For the first 25 years of CERCLA, there was no indication that animal manures should be viewed as hazardous substances under the regulations. The reversal of this view in a few courts is very alarming to poultry and animal agriculture in general. Poultry industry groups are now pushing at least three different efforts to try and return EPA to its former position, where manure is viewed as an organic fertilizer rather than as toxic waste.

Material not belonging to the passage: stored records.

(** ** Examples *)

(** Company [a] has an order and no truck, its pool partner [b] a truck. *)
Module Example.
Definition text : PyText := no_text.
Definition gen : Rng := zero_rng.
Definition hash : Blake2b := zero_hash.
#[local] Existing Instances text gen hash.

Definition owned (id h : string) : doc := Doc [("_id", PStr id); ("haulier_id", PStr h)] [].
Definition order_a : doc := owned "o1" "a".
Definition truck_b : doc := owned "t1" "b".
Definition trucks : gmap string (list doc) := {["b" := [truck_b]]}.
Definition orders : gmap string (list doc) := {["a" := [order_a]]}.
Definition pools_ab : list pool := [Pool "p:a+b" {["a"; "b"]}].
Definition always_ok : pair_allowed_fn := λ _ _, Ok true.
Definition three_km : cost_fn := λ _ _, Ok (f_of_Z 3).

(** The shipped components, without the spatial index. *)
Definition ctx (max_rounds : Z) : planner_ctx :=
  PlannerCtx _ [] (Some (λ ps cost, greedy_solve_pairs (Some 7) (map Ok ps) cost))
  (solve GreedyNearest (Some 7)) (offer OfferAll []) (bids ClaimAllPlanned [])
  (resolve LowestCost) max_rounds (λ t o, Ok (haulier_matches t o)) always_ok three_km 7 f_one 40 8 false 500.


Definition initial : market := new_market pools_ab.
Definition empty_state : market_state := MarketState initial tt 0 false 0 0.
Definition state (max_rounds : Z) : market_state :=
  match run_rounds (ctx max_rounds) trucks orders initial tt with Ok s => s | Raise _ => empty_state end.
Definition outcome : market_result :=
  match run_pooled_market (ctx 20) trucks orders initial tt with
  | Ok r => r
  | Raise _ => MarketResult [] ∅ empty_state
  end.

#[export] Instance laws n : ArbitrationLaws (ctx_resolve (ctx n)) := resolve_laws LowestCost.
End Example.

Lemma pooled_awards_safe_witness :
  NoDup (map award_order (awards (ms_market (Example.state 20)))).
Proof.
  refine (proj1 (pooled_awards_safe (H := Example.text) (H0 := Example.gen) (Example.ctx 20)
    Example.trucks Example.orders (ArbitrationLaws0 := Example.laws 20) Example.pools_ab tt (Example.state 20) _)).
  vm_compute. reflexivity.
Defined.
(* ===== verification/BatchWriter.v ===== *)
(** The order-lifecycle service: one batch of order events folded into one write
    per order, the demand curve and the overdue sweep
    ([order_lifecycle/batch_writer.py], [order_lifecycle/app.py]). *)

From S2P Require Import Prelude PyValue StateMachines.

(** ** Tables derived from the state machine *)

Definition TERMINAL_STATES : list string := [Order.name Order.completed; Order.name Order.cancelled].
Definition CREATED_STATE : string := Order.name Order.created.
Definition UNASSIGNED_STATE : string := Order.name Order.unassigned.
Definition ASSIGNED_STATE : string := Order.name Order.assigned.
Definition CANCELLED_STATE : string := Order.name Order.cancelled.
Definition SWEEP_CANCEL_REASON : string := "overdue_unassigned".

Definition EVENT_TO_STATE : list (string * string) :=
  foldl (λ d r, d_set d (rule_event r) (target_new_state r)) []
    (filter (λ r, target_statemachine r = Order.sm_name) haultrip_order_interactions).

Definition FEASIBLE_TRANSITIONS : list (string * list string) :=
  map (λ s, (Order.name s, map (λ t, Order.event_name (tr_event t)) (outgoing Order.table s))) Order.states.

Definition ADJACENT : list (string * list string) :=
  map (λ s, (Order.name s, map (λ t, Order.name (tr_target t)) (outgoing Order.table s))) Order.states.

Definition feasible_of (s : string) : list string := default [] (d_get FEASIBLE_TRANSITIONS s).

(** ** The environment

    Times and their text, the digest behind [_etag], and the canonical text of
    the database id a string stands for ([ObjectId]). *)
Class WriterEnv := {
  time : Type;
  parse_time : string → option time;
  isoformat : time → string;
  sha1_hex : string → string;
  as_id : string → string;
}.

(** What is known of an order: its state and its cancel reason. *)
Abbreviation known_state := (option string * option string)%type.

Section Plan.
Context `{PyText, WriterEnv}.

(** [_etag] *)
Definition etag (parts : list string) : string := sha1_hex (String.concat ":" parts).

(** ** Parsing: [parse_event] *)

Record parsed_event := ParsedEvent {
  order_id : string;
  event : string;
  target_state : string;
  ev_truck_id : option string;
  ev_clock : time;
}.

(** [EVENT_TO_STATE.get(event) if event else None] *)
Definition event_target (event : pyval) : result (option string) :=
  if truth event then
  match event with
  | PStr s => Ok (d_get EVENT_TO_STATE s)
  | PList _ | PDict _ => Raise TypeError
  | _ => Ok None
  end
  else Ok None.

Definition event_clock (raw : pyval) (fallback : time) : time :=
  match raw with
  | PStr s => if decide (s = "") then fallback else default fallback (parse_time s)
  | _ => fallback
  end.

Definition parse_event (payload : pyval) (fallback : time) : result (option parsed_event) :=
  match payload with
  | PDict d =>
      let data := match get d "data" with PDict data => data | _ => [] end in
      let ev := py_or (get data "event") (get d "event") in
      target ← event_target ev;
      match target with
      | None => Ok None
      | Some target_state =>
          let oid := py_or (get data "order_id") (get d "order_id") in
          if negb (truth oid) then Ok None
          else
          let truck := py_or (get d "truck_id") (get data "truck_id") in
          Ok (Some (ParsedEvent (py_str oid) (py_str ev) target_state
                      (match truck with PNone => None | v => Some (py_str v) end)
                      (event_clock (get data "sim_clock") fallback)))
      end
  | _ => Ok None
  end.

(** ** Planning: [plan_event_updates] *)

(** The [$set] document of one order. *)
Record slot := Slot {
  sl_state : string;
  sl_clock : time;
  sl_feasible : list string;
  sl_etag : string;
  sl_truck : option string;
  sl_clear_reason : bool;
}.

Record apply_stats := ApplyStats {
  events_seen : nat;
  parsed : nat;
  unknown : nat;
  orders_touched : nat;
  applied : nat;
  skipped_terminal : nat;
  warned_jumps : nat;
  st_resurrected : nat;
}.

(** [_resurrectable] *)
Definition resurrectable (k : known_state) : bool :=
  bool_decide (k.1 = Some CANCELLED_STATE) && bool_decide (k.2 = Some SWEEP_CANCEL_REASON).

Definition is_terminal (s : option string) : bool :=
  match s with Some s => bool_decide (s ∈ TERMINAL_STATES) | None => false end.

(** The fold's accumulator.  [merged] is in first-touch order, as [order_seq]. *)
Record plan_state := PlanState {
  merged : list (string * slot);
  resurrected : gset string;
  effective : gmap string known_state;
  skips : nat;
  jumps : nat;
  revivals : nat;
}.

Definition set_slot (old : option slot) (ev : parsed_event) (clear : bool) : slot :=
  Slot (target_state ev) (ev_clock ev) (feasible_of (target_state ev))
  (etag [order_id ev; target_state ev; isoformat (ev_clock ev)])
  (match ev_truck_id ev with
   | Some t => if decide (target_state ev = ASSIGNED_STATE ∧ t ≠ "") then Some (as_id t)
       else (old ≫= sl_truck)
   | None => (old ≫= sl_truck)
   end)
  clear.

“EPA has latitude to interpret the law, and generally speaking, the courts will show them deference,” Starkey said. Industry has been asking the EPA for guidance and clarification, but the EPA hasn’t come forward yet. Starkey said, “EPA could still come out with a regulatory interpretation that is consistent with how the regulations have been applied over the last 25 years, where litter was not viewed as a toxic waste, and this would take care of the problems that the industry is grappling with now. But, although courts usually show deference to EPA, they are not required to do so; getting an interpretation favorable to the poultry industry does not guarantee that these issues will go away. A Congressional clarification of the law’s intent would be a more certain solution.”

Changing the law is another effort that poultry industry groups are working on. House bill 4341 had 173 co-sponsors in early July, and several senators have agreed to sponsor this legislation in the senate. The legislation would clarify the intent of Congress, that it did not intend the incidental, low volume release of chemical constituents of manure or litter to be subject to these regulations. Basically the bill says that natural emissions, whether to the air, land or water, done as part of a normal agricultural operation are not subject to the release reporting and clean-up provisions of these laws.

Starkey said, “This would not allow doing things like dumping litter in a ditch which is a clear violation of the Clean Water Act with substantial penalties already in place, but the release of phosphorous as a nutrient by spreading litter on a field would be exempted. Similarly, the incidental release of ammonia from poultry housing emissions would not trigger the application of EPCRA/CERCLA enforcement.”

While support for HR 4341 has been strong – thanks in no small part to the efforts of NCC and NTF – it’s too early to predict the outcome of the effort. While getting the law clarified may be the most difficult remedy for the poultry industry to accomplish, it is the remedy which would provide the most protection now and in the future.

The third effort that the industry has made is the petition, which was filed with EPA on August 4, 2005; it asks that ammonia release from poultry houses be exempted from emergency release reporting requirements under CERCLA/EPCRA. This petition is specific to ammonia, so it provides no protection from the Oklahoma Attorney General lawsuits.

What happens regarding these three initiatives could have a dramatic impact on the future of the USA poultry industry. Starkey said, “I hope that common sense prevails, and for animal agriculture I think that it has to prevail on this overall CERCLA application that has taken place over the last few years. If we don’t get some sort of reasonable accommodation, these lawsuits are just going to continue, and the competitiveness of American animal agriculture is going to suffer.”